Mi tía Chayo, sabia como todas las tías Chayos, alguna vez sentenció una frase reflexiva de una enorme profundidad ontológica: “De bajada, hasta las calabazas ruedan”. Ciertamente ella sabe de esto, lo supongo a partir de su cuerpecito de calabaza de Jalogüín.
Varios años después tuve la oportunidad de confirmar esa Verdad Absoluta, pues fuimos invitados a Jocotitlán, pueblito de Peña Niet… del Estado de México; el recorrido turístico de 15 minutos incluyó una trepada casi a rappel para conocer “El Cristo de Joco”, que es como el de Corcobado, pero versión llavero.

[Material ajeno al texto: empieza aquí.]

(** The week selector as the specification words it: the sentinel
    followed by the sorted distinct week numbers of the table filtered so
    far. *)
Definition spec_week_options (sentinel : string) (d : DataFrame) : list (string + Z) :=
  inl sentinel
    :: map inr (Py.sort Z.leb
                  (nodup Z.eq_dec
                     (flat_map (fun r => match KW r with Some z => [z] | None => [] end)
                               (rows d)))).

(** The choice that leaves every selector on its first entry. *)
Definition no_choice : Choice := mkChoice "Alle" "Alle" (inl "Gesamt"%string).

Definition a_date : cell Date := Good (mkDate 3 11 2025).

(** Two runs, the second with an empty week cell. *)
Definition sheet_bad_week : RawFrame :=
  mkRawFrame true true true
    [ mkRaw "A" "X" (Good 5) a_date (Good 45%Z);
      mkRaw "B" "X" (Good 3) a_date (Bad "") ].

(** One run whose date cell is not a date. *)
Definition sheet_bad_date : RawFrame :=
  mkRawFrame true true true
    [ mkRaw "A" "X" (Good 5) (Bad "n/a") (Good 45%Z) ].

(** Runner A logs two runs, one with the distance ['abc']; B logs one. *)
Definition sheet_bad_km : RawFrame :=
  mkRawFrame true true true
    [ mkRaw "A" "X" (Bad "abc") a_date (Good 47%Z);
      mkRaw "A" "X" (Good 5) a_date (Good 47%Z);
      mkRaw "B" "X" (Good 3) a_date (Good 47%Z) ].

(** A and B log two runs each; one distance of A is ['abc']. *)
Definition sheet_tie : RawFrame :=
  mkRawFrame true true true
    [ mkRaw "A" "X" (Bad "abc") a_date (Good 47%Z);
      mkRaw "A" "X" (Good 5) a_date (Good 47%Z);
      mkRaw "B" "X" (Good 3) a_date (Good 47%Z);
      mkRaw "B" "X" (Good 4) a_date (Good 48%Z) ].

(** Group X logs 5 km in week 45 and 3 km in week 20, which is outside
    the challenge. *)
Definition sheet_off_week : RawFrame :=
  mkRawFrame true true true
    [ mkRaw "A" "X" (Good 5) a_date (Good 45%Z);
      mkRaw "A" "X" (Good 3) a_date (Good 20%Z) ].

(** Group X has data only in weeks 1 and 46 (week 1 entered first). *)
Definition sheet_wrap : RawFrame :=
  mkRawFrame true true true
    [ mkRaw "A" "X" (Good 5) a_date (Good 1%Z);
      mkRaw "B" "X" (Good 3) a_date (Good 46%Z) ].

(** Twelve runners with distinct totals and one group. *)
Definition sheet_twelve : RawFrame :=
  mkRawFrame true true true
    (map (fun p => mkRaw (fst p) "X" (Good (inject_Z (snd p))) a_date (Good 45%Z))
         [ ("a", 1); ("b", 2); ("c", 3); ("d", 4); ("e", 5); ("f", 6);
           ("g", 7); ("h", 8); ("i", 9); ("j", 10); ("k", 11); ("l", 12) ]%string%Z).

(** ** Notions used in the proofs *)

(** The row belongs to the key (group, week label). *)
Definition pair_is (k : string * string) (r : Row) : bool :=
  String.eqb (Gruppe r) (fst k) && String.eqb (KW_STR r) (snd k).

(** The distance column of a row of the grouped sums. *)
Definition km_of (t : string * string * Q) : Q := snd t.

(** The group column of a row of the grouped sums. *)
Definition group_of (t : string * string * Q) : string := fst (fst t).

(** The order in which the grouped keys are listed. *)
Definition key_le (a b : string * string) : Prop := key_leb a b = true.

(** The keys of the grouped sums: the pairs (group, week label) that occur,
    in key order. *)
Definition observed_keys (l : list Row) : list (string * string) :=
  Py.sort key_leb (unique2 (map (fun r => (Gruppe r, KW_STR r)) l)).

(** The key of a row of [group_weekly]. *)
Definition gw_key (e : GroupWeek) : string * string := (gw_Gruppe e, gw_KW_STR e).

(** The distance filed under a key of the challenge-week rows. *)
Definition key_km (df : DataFrame) (k : string * string) : Q :=
  nansum (map KM (filter (pair_is k) (df_filtered_kws df))).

¿Ya vieron las escaleras? No es de Dios; fue necesario un tanque de oxígeno, siete cuerdas y dos guías himalayos para lograr el reto, lo peor es que, ya al pie del monumento y después de cinco “no vuelvo a fumar”, pasó muy fresco un samaritano en su vocho junto a nosotros y amablemente comentó “hay vereda para subir con el coche”.
Mientras gozábamos la panorámica del "bello pueblito" (o sea, mientras recuperábamos el aire), notamos que los 2,194,378 escalones tenían grafiteos de las bandas del barrio, manifestaciones culturales de alto contenido artístico. Algunos los llaman “pintarrajeos”.
Pregunta: ¿Cómo le hacen estos vatos para tener pulso y escribir su nombre después de un ascenso casi en vertical? De acuerdo, estoy exagerando, pero no es necesario un suplicio así, los pueblos civilizados usan funiculares.
Ya de bajada fue diferente, confirmé que “hasta las calabazas ruedan”.